◆ WHAT TO DO: Identify all lines in the listing that include the word "then", and copy them out.

━━━━━ RECORDS SHOWN ━━━━━

(* ===== verification/Codec.v ===== *)
(** * The wire codec ([src/src/codec.rs])

    Strings, byte strings, booleans, the field length check, and the laws of
    their encoders and decoders. *)
From Stdlib Require Import ZArith Lia Strings.Byte.
From stdpp Require Import base list strings gmap fin_maps relations.
From S2P Require Import Prelude Wire.
Local Open Scope Z_scope.
Local Open Scope io_scope.

(** ** Errors *)

Inductive CodecError :=
| FieldLengthOverflow (field_name : string) (length : Z)
| FieldTooLarge (field_name : string) (length maximum : Z)
| SshStringTooLong
| SshBytesTooLong
| InvalidSshStringUtf8
| InvalidSshBoolByte (b : byte)
| ReadIo (source : ErrorKind)
| WriteIo (source : ErrorKind).

(** ** Field lengths *)

Definition MAX_REMOTE_FIELD_SIZE : Z := Z.shiftl 1 20.

(** [usize] is 64 bits wide. *)
Definition USIZE_MAX : Z := U64_MOD - 1.
Definition usize_try_from (n : Z) : option Z := if n <=? USIZE_MAX then Some n else None.

Definition checked_remote_field_len (len : Z) (field_name : string) : result Z CodecError :=
  match usize_try_from len with
  | None => Err (FieldLengthOverflow field_name len)
  | Some len =>
    if MAX_REMOTE_FIELD_SIZE <? len
    then Err (FieldTooLarge field_name len MAX_REMOTE_FIELD_SIZE)
    else Ok len
  end.

(** ** The types *)

(** A UTF-8 string; [ssh_string_valid] is the invariant of the type, which its
    constructors establish and [deref] relies on. *)
Record SshString := MkSshString { ssh_string_bytes : list byte }.
Definition ssh_string_valid (s : SshString) : bool := utf8_valid (ssh_string_bytes s).

Definition from_static (s : string) : SshString := MkSshString (str_bytes s).
Definition ssh_string_from (s : string) : SshString := MkSshString (str_bytes s).
Definition ssh_string_deref (s : SshString) : string := bytes_str (ssh_string_bytes s).
Definition ssh_string_try_from (bs : list byte) : option SshString :=
  if utf8_valid bs then Some (MkSshString bs) else None.

(** [Deserialize]: the deserializer of bytes is serde's, [custom] its error for
    bytes that are not UTF-8. There is no limit of length. *)
Definition SshString_deserialize {D E} (bytes_deserialize : D → result (list byte) E) (custom : E)
    (deserializer : D) : result SshString E :=
  (let? bytes := bytes_deserialize deserializer in
   if utf8_valid bytes then Ok (MkSshString bytes) else Err custom)%result.

Record SshBytes := MkSshBytes { ssh_bytes : list byte }.
Record RawRemainder := MkRawRemainder { raw_remainder : list byte }.
Record SshBool := MkSshBool { ssh_bool : bool }.

#[export] Instance SshString_eq_dec : EqDecision SshString.
Proof. solve_decision. Defined.
#[export] Instance SshBytes_eq_dec : EqDecision SshBytes.
Proof. solve_decision. Defined.
#[export] Instance SshBool_eq_dec : EqDecision SshBool.
Proof. solve_decision. Defined.

Definition byte_len (bs : list byte) : Z := Z.of_nat (length bs).

(** ** Encoders and decoders *)

Section codec.
Context `{VarIntCodec}.

#[export] Instance VarInt_encode_into : EncodeInto Z ErrorKind := varint_write.
#[export] Instance VarInt_decode_from : DecodeFrom Z ErrorKind := varint_read.

#[export] Instance SshString_encode_into : EncodeInto SshString CodecError := λ self,
  match varint_try_from (byte_len (ssh_string_bytes self)) with
  | None => io_fail SshStringTooLong
  | Some len =>
    encode_into len <?> WriteIo ;;;
    write_all (ssh_string_bytes self) <?> WriteIo
  end.

#[export] Instance SshString_decode_from : DecodeFrom SshString CodecError :=
  let! len := decode_from Z <?> ReadIo in
  let! len := io_lift (checked_remote_field_len len "ssh string") in
  let! buf := read_exact len <?> ReadIo in
  if utf8_valid buf then io_ret (MkSshString buf) else io_fail InvalidSshStringUtf8.

#[export] Instance SshBytes_encode_into : EncodeInto SshBytes CodecError := λ self,
  match varint_try_from (byte_len (ssh_bytes self)) with
  | None => io_fail SshBytesTooLong
  | Some len =>
    encode_into len <?> WriteIo ;;;
    write_all (ssh_bytes self) <?> WriteIo
  end.

#[export] Instance SshBytes_decode_from : DecodeFrom SshBytes CodecError :=
  let! len := decode_from Z <?> ReadIo in
  let! len := io_lift (checked_remote_field_len len "ssh bytes") in
  let! buf := read_exact len <?> ReadIo in
  io_ret (MkSshBytes buf).

#[export] Instance SshBool_encode_into : EncodeInto SshBool CodecError := λ self,
  write_u8 (if ssh_bool self then x01 else x00) <?> WriteIo.

#[export] Instance SshBool_decode_from : DecodeFrom SshBool CodecError :=
  let! b := read_u8 <?> ReadIo in
  match b with
  | x00 => io_ret (MkSshBool false)
  | x01 => io_ret (MkSshBool true)
  | other => io_fail (InvalidSshBoolByte other)
  end.
End codec.

(** ** Lemmas *)

(** The conversions from bytes establish what [deref] relies on. *)
Lemma ssh_string_conversions_valid s :
  (∀ bs, ssh_string_try_from bs = Some s → utf8_valid (ssh_string_bytes s) = true) ∧
  (∀ D E (d : D → result (list byte) E) custom input,
     SshString_deserialize d custom input = Ok s → utf8_valid (ssh_string_bytes s) = true).
Proof.
  split.
  - intros bs. unfold ssh_string_try_from. case_match; [|done]. by intros [= <-].
  - intros D E d custom input. unfold SshString_deserialize.
    destruct (d input) as [bs|e|]; simpl; try done. case_match; [|done]. by intros [= <-].
Qed.

Lemma checked_remote_field_len_ok len name n :
  checked_remote_field_len len name = Ok n ↔ n = len ∧ len ≤ MAX_REMOTE_FIELD_SIZE.
Proof.
  unfold checked_remote_field_len, usize_try_from.
  assert (MAX_REMOTE_FIELD_SIZE = 1048576) as -> by done.
  assert (USIZE_MAX = 18446744073709551615) as -> by done.
  destruct (Z.leb_spec len 18446744073709551615).
  - destruct (Z.ltb_spec 1048576 len); split; intros; simplify_eq; naive_solver lia.
  - split; intros; simplify_eq; naive_solver lia.
Qed.

Lemma decoder_io_lift {E A} (x : result A E) : x ≠ Panic → decoder (io_lift x).
Proof.
  intros Hx. split; unfold io_lift; intros; simplify_eq; auto; [|congruence].
  split; [done|]. by exists [].
Qed.

Lemma decoder_checked_len len name : decoder (io_lift (checked_remote_field_len len name)).
Proof. apply decoder_io_lift. unfold checked_remote_field_len. by repeat case_match. Qed.
#[export] Hint Resolve decoder_checked_len : wire.

Section laws.
Context `{VarIntLaws}.

Lemma ssh_string_len_ok bs :
  byte_len bs ≤ MAX_REMOTE_FIELD_SIZE → varint_ok (byte_len bs).
Proof.
  unfold varint_ok, byte_len. assert (MAX_REMOTE_FIELD_SIZE = 1048576) as -> by done.
  unfold VARINT_LIMIT. lia.
Qed.

(** A length-prefixed field, as strings and byte strings encode it. *)
Definition field_wire (bs : list byte) : list byte := varint_bytes (byte_len bs) ++ bs.

#[export, program] Instance VarInt_wire : WireFormat Z :=
  {| wire := varint_bytes; wire_ok := varint_ok |}.
Solve Obligations with eauto with wire.

Lemma write_field_writes (bs : list byte) :
  varint_ok (byte_len bs) →
  writes (encode_into (byte_len bs) <?> WriteIo ;;; write_all bs <?> WriteIo)
    (field_wire bs) ().
Proof.
  intros Hok. eapply writes_bind; [|eauto with wire].
  apply writes_map_err. by apply varint_write_spec.
Qed.

(** Reading a field back, up to the continuation that builds the value. *)
Lemma read_field_reads {A} name (bs : list byte) (k : list byte → Io Reader CodecError A) a :
  byte_len bs ≤ MAX_REMOTE_FIELD_SIZE → reads (k bs) [] a →
  reads (let! len := decode_from Z <?> ReadIo in
         let! len := io_lift (checked_remote_field_len len name) in
         let! buf := read_exact len <?> ReadIo in k buf) (field_wire bs) a.
Proof.
  intros Hlen Hk. eapply reads_bind.
  { apply reads_map_err. by apply varint_read_spec, ssh_string_len_ok. }
  intros rest fin. unfold io_bind at 1, io_lift.
  rewrite (proj2 (checked_remote_field_len_ok (byte_len bs) name _)) by done.
  revert rest fin. change (reads (let! buf := read_exact (byte_len bs) <?> ReadIo in k buf) bs a).
  eapply reads_bind_last; [|done]. apply reads_map_err. by apply reads_read_exact.
Qed.

Definition ssh_string_ok (s : SshString) : Prop :=
  ssh_string_valid s = true ∧ byte_len (ssh_string_bytes s) ≤ MAX_REMOTE_FIELD_SIZE.

#[export, program] Instance SshString_wire : WireFormat SshString :=
  {| wire s := field_wire (ssh_string_bytes s); wire_ok := ssh_string_ok |}.
Next Obligation.
  intros s [_ Hlen%ssh_string_len_ok]. unfold encode_into, SshString_encode_into.
  rewrite varint_try_from_ok by apply Hlen. by apply write_field_writes.
Qed.
Next Obligation.
  intros [bs] [Hv Hlen]. unfold ssh_string_valid in *. simpl in *.
  apply read_field_reads; [done|]. rewrite Hv. apply reads_ret.
Qed.
Next Obligation. unfold decode_from, SshString_decode_from. solve_decoder. Qed.

#[export, program] Instance SshBytes_wire : WireFormat SshBytes :=
  {| wire s := field_wire (ssh_bytes s);
     wire_ok s := byte_len (ssh_bytes s) ≤ MAX_REMOTE_FIELD_SIZE |}.
Next Obligation.
  intros s Hlen%ssh_string_len_ok. unfold encode_into, SshBytes_encode_into.
  rewrite varint_try_from_ok by apply Hlen. by apply write_field_writes.
Qed.
Next Obligation. intros [bs] Hlen. apply read_field_reads; [done|]. apply reads_ret. Qed.
Next Obligation. unfold decode_from, SshBytes_decode_from. solve_decoder. Qed.

#[export, program] Instance SshBool_wire : WireFormat SshBool :=
  {| wire s := [if ssh_bool s then x01 else x00]; wire_ok _ := True |}.
Next Obligation. intros [b] _. unfold encode_into, SshBool_encode_into. eauto with wire. Qed.
Next Obligation.
  intros [b] _. unfold decode_from, SshBool_decode_from.
  eapply reads_bind_last; [eauto with wire|]. destruct b; apply reads_ret.
Qed.
Next Obligation. unfold decode_from, SshBool_decode_from. solve_decoder. Qed.
End laws.

(** ** Properties *)

Section properties.
Context `{VarIntLaws}.

(** C7: Strings survive the wire. On a transport that does not fail, encoding
    a valid string of at most [MAX_REMOTE_FIELD_SIZE] bytes succeeds, and
    decoding its image, whatever follows it on the stream, returns the same
    string and leaves exactly what followed. *)
Theorem ssh_string_roundtrip (s : SshString) (w : Writer) :
  ssh_string_ok s → wr_plan w = [] →
  ∃ w' bs, encode_into s w = (w', Ok ()) ∧ wr_out w' = wr_out w ++ bs ∧
    ∀ rest fin, decode_from SshString (MkReader (bs ++ rest) fin)
                = (MkReader rest fin, Ok s).
Proof.
  intros Hok Hw. destruct (writes_ok (wire_encode (WireFormat := SshString_wire) s Hok) w Hw) as (w' & He & Ho & _).
  exists w', (wire s). split_and!; [done..|]. by apply (wire_decode (WireFormat := SshString_wire)).
Qed.

(** What a remote peer can make the string decoder return is bounded and
    valid UTF-8, so the unchecked conversion in [deref] is sound; and the
    decoder only takes bytes from the front of the stream. *)
Theorem ssh_string_decode_sound (r r' : Reader) (s : SshString) :
  decode_from SshString r = (r', Ok s) →
  utf8_valid (ssh_string_bytes s) = true ∧
  byte_len (ssh_string_bytes s) ≤ MAX_REMOTE_FIELD_SIZE ∧
  ∃ p, rd_buf r = p ++ ssh_string_bytes s ++ rd_buf r'.
Proof.
  unfold decode_from, SshString_decode_from. intros Hd. io_inv.
  match goal with H : checked_remote_field_len _ _ = _ |- _ =>
    apply checked_remote_field_len_ok in H as [-> Hlen] end.
  match goal with H : read_exact _ _ = _ |- _ =>
    apply read_exact_inv_ok in H as (Hb & _ & Hn) end.
  match goal with H : decode_from Z _ = _ |- _ => rename H into Hv end.
  destruct (dec_consumes varint_read_decoder _ _ _ Hv) as [_ [p Hp]].
  pose proof (varint_read_range _ _ _ Hv) as [? _].
  case_match; io_inv. split_and!; [done|unfold byte_len; simpl; lia|].
  exists p. by rewrite Hp, Hb.
Qed.

(** The two directions do not have the same limit. A string longer than
    [MAX_REMOTE_FIELD_SIZE] is encoded without an error, and every peer then
    refuses it with [FieldTooLarge] after reading no more than its length, so
    that the string itself stays on the stream. *)
Theorem ssh_string_oversized (s : SshString) :
  MAX_REMOTE_FIELD_SIZE < byte_len (ssh_string_bytes s) < VARINT_LIMIT →
  ∃ len_bytes, writes (encode_into s) (len_bytes ++ ssh_string_bytes s) () ∧
    ∀ rest fin, decode_from SshString (MkReader (len_bytes ++ rest) fin)
      = (MkReader rest fin,
         Err (FieldTooLarge "ssh string" (byte_len (ssh_string_bytes s))
                MAX_REMOTE_FIELD_SIZE)).
Proof.
  intros [Hmin Hmax]. set (n := byte_len _) in *.
  assert (varint_ok n) by (unfold varint_ok, byte_len in *; lia).
  exists (varint_bytes n). split.
  { unfold encode_into, SshString_encode_into. fold n.
    rewrite varint_try_from_ok by done. by apply write_field_writes. }
  intros rest fin. unfold decode_from, SshString_decode_from, io_bind, map_err, io_lift.
  change (decode_from Z) with varint_read. rewrite varint_read_spec by done. simpl.
  unfold checked_remote_field_len, usize_try_from.
  assert (USIZE_MAX = 18446744073709551615) as -> by done. unfold VARINT_LIMIT in *.
  destruct (Z.leb_spec n 18446744073709551615); [|lia].
  by destruct (Z.ltb_spec MAX_REMOTE_FIELD_SIZE n); [|lia].
Qed.
End properties.

(** ** Witnesses *)

Lemma ssh_string_roundtrip_witness :
  ssh_string_ok (from_static "hello") ∧
  ∃ w' bs, encode_into (EncodeInto := @SshString_encode_into quic_varint)
             (from_static "hello") new_writer = (w', Ok ()) ∧
    wr_out w' = [] ++ bs ∧
    ∀ rest fin, decode_from SshString (DecodeFrom := @SshString_decode_from quic_varint)
                  (MkReader (bs ++ rest) fin)
                = (MkReader rest fin, Ok (from_static "hello")).
Proof.
  assert (ssh_string_ok (from_static "hello")) as Hok by (split; vm_compute; congruence).
  split; [exact Hok|].
  exact (@ssh_string_roundtrip quic_varint quic_varint_laws _ new_writer Hok eq_refl).
Defined.

#[local] Existing Instance quic_varint.
#[local] Existing Instance quic_varint_laws.

Lemma ssh_string_decode_sound_witness :
  let r := MkReader [x02; x68; x69; x21] None in
  decode_from SshString r = (MkReader [x21] None, Ok (from_static "hi")) ∧
  utf8_valid (str_bytes "hi") = true ∧ byte_len (str_bytes "hi") ≤ MAX_REMOTE_FIELD_SIZE ∧
  ∃ p, rd_buf r = p ++ str_bytes "hi" ++ [x21].
Proof.
  intros r.
  assert (decode_from SshString r = (MkReader [x21] None, Ok (from_static "hi"))) as Hd
    by (vm_compute; reflexivity).
  split; [exact Hd|]. exact (ssh_string_decode_sound r _ _ Hd).
Defined.

Definition oversized_string : SshString := MkSshString (replicate (Z.to_nat 1048577) x61).

Lemma oversized_string_length : byte_len (ssh_string_bytes oversized_string) = 1048577.
Proof. unfold byte_len, oversized_string, ssh_string_bytes. rewrite length_replicate. by apply Z2Nat.id. Qed.

Lemma ssh_string_oversized_witness :
  ∃ len_bytes,
    writes (encode_into oversized_string) (len_bytes ++ ssh_string_bytes oversized_string) () ∧
    ∀ rest fin, decode_from SshString (MkReader (len_bytes ++ rest) fin)
      = (MkReader rest fin,
         Err (FieldTooLarge "ssh string" (byte_len (ssh_string_bytes oversized_string))
                MAX_REMOTE_FIELD_SIZE)).
Proof.
  apply ssh_string_oversized. rewrite oversized_string_length. vm_compute. split; reflexivity.
Defined.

━━━━━

◆ SOLUTION:
Definition usize_try_from (n : Z) : option Z := if n <=? USIZE_MAX then Some n else None.
    then Err (FieldTooLarge field_name len MAX_REMOTE_FIELD_SIZE)
  if utf8_valid bs then Some (MkSshString bs) else None.
   if utf8_valid bytes then Ok (MkSshString bytes) else Err custom)%result.
  if utf8_valid buf then io_ret (MkSshString buf) else io_fail InvalidSshStringUtf8.
  write_u8 (if ssh_bool self then x01 else x00) <?> WriteIo.
  {| wire s := [if ssh_bool s then x01 else x00]; wire_ok _ := True |}.
    [MAX_REMOTE_FIELD_SIZE] is encoded without an error, and every peer then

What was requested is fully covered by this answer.